--- Records to use ---

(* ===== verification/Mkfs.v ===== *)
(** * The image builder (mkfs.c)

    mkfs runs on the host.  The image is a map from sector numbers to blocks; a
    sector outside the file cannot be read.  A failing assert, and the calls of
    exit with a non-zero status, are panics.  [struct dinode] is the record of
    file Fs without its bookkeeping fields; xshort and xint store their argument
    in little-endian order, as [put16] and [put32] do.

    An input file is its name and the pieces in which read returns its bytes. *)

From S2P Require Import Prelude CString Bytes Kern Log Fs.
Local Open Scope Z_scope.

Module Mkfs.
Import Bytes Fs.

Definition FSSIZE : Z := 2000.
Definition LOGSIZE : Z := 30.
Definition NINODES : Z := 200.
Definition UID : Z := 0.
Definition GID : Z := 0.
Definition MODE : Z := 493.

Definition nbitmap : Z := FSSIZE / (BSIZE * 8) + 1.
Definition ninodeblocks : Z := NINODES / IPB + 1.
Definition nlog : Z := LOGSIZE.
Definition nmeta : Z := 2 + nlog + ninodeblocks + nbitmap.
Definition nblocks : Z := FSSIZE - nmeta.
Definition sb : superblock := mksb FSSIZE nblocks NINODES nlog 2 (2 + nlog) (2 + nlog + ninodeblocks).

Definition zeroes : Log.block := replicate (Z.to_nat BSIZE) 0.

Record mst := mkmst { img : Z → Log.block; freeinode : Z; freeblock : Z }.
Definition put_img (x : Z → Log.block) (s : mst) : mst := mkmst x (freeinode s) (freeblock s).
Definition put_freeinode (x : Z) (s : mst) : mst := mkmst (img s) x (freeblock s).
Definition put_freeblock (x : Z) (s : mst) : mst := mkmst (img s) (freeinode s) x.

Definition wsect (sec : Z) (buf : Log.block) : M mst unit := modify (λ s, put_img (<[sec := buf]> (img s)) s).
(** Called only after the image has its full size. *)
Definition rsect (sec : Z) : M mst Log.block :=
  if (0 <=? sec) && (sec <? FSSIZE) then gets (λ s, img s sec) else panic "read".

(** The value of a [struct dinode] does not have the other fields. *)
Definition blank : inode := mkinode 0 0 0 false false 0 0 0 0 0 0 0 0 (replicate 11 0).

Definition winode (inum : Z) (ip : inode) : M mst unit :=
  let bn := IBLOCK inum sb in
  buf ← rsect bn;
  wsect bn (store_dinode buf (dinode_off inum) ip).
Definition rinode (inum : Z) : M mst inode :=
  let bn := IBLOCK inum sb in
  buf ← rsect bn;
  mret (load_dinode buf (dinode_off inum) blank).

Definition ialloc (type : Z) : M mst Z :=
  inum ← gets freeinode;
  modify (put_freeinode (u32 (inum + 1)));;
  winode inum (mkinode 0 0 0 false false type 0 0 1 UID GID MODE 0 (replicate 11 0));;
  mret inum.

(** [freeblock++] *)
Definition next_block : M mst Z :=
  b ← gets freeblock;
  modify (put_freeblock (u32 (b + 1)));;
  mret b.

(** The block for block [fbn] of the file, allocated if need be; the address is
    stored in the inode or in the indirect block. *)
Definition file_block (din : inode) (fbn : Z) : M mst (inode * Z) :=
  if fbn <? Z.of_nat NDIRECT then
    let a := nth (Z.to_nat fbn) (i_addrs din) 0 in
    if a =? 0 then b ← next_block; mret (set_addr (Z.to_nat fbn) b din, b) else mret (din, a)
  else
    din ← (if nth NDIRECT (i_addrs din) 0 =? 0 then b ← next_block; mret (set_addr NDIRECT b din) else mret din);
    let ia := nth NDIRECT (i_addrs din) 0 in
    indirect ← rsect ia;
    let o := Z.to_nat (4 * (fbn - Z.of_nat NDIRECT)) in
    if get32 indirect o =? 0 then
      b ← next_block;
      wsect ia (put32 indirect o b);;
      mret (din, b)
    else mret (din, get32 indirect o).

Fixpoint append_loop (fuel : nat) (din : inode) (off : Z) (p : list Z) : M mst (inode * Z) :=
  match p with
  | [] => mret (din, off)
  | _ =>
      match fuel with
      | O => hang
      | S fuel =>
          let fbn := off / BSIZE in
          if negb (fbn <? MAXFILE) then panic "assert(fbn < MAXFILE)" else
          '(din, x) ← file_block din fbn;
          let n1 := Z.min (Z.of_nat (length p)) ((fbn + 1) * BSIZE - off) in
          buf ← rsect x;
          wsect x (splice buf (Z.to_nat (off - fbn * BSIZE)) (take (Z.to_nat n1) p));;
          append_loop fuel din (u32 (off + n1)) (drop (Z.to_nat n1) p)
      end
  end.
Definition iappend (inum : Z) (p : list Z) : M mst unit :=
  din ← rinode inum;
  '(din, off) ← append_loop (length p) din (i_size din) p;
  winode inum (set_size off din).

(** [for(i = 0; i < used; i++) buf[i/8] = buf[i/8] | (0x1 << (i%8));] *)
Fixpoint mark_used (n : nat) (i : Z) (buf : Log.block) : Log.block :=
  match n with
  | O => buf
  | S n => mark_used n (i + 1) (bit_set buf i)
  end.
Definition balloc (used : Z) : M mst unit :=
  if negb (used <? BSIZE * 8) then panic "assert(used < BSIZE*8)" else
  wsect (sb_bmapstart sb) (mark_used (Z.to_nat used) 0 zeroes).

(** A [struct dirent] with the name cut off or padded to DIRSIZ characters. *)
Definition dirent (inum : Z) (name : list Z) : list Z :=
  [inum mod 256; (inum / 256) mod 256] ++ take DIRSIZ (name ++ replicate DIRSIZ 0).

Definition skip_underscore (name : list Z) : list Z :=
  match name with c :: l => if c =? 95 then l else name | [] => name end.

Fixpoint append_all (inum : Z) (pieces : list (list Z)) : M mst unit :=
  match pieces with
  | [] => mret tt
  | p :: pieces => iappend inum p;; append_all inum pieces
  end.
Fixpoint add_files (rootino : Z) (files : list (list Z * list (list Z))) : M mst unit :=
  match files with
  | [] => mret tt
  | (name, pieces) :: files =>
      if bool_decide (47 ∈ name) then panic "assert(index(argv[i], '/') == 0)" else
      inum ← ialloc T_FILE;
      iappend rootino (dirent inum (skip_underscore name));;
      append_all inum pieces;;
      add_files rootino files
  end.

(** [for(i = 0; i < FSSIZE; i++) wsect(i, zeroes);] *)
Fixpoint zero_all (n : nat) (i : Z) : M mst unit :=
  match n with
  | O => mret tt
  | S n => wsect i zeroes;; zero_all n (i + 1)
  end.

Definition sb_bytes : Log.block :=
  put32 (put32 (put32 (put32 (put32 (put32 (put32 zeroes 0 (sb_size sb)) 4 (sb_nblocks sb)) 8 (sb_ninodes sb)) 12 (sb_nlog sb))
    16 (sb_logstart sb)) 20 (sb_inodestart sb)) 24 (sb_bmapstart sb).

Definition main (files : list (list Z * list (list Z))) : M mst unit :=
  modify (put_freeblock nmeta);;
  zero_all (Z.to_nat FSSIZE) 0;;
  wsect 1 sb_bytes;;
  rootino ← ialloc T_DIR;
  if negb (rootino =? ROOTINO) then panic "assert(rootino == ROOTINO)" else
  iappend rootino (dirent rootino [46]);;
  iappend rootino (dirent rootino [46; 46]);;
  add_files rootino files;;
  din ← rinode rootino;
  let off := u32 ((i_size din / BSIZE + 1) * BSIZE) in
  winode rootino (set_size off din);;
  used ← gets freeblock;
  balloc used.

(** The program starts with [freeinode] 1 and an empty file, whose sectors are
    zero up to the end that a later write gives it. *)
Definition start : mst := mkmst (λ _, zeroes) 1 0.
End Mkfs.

---

__Task to carry out__
Set down the lines above exactly as written. Begin at the line containing "winode rootino (set_size off din);;" and stop after the last line.

__Result__
  winode rootino (set_size off din);;
  used ← gets freeblock;
  balloc used.

(** The program starts with [freeinode] 1 and an empty file, whose sectors are
    zero up to the end that a later write gives it. *)
Definition start : mst := mkmst (λ _, zeroes) 1 0.
End Mkfs.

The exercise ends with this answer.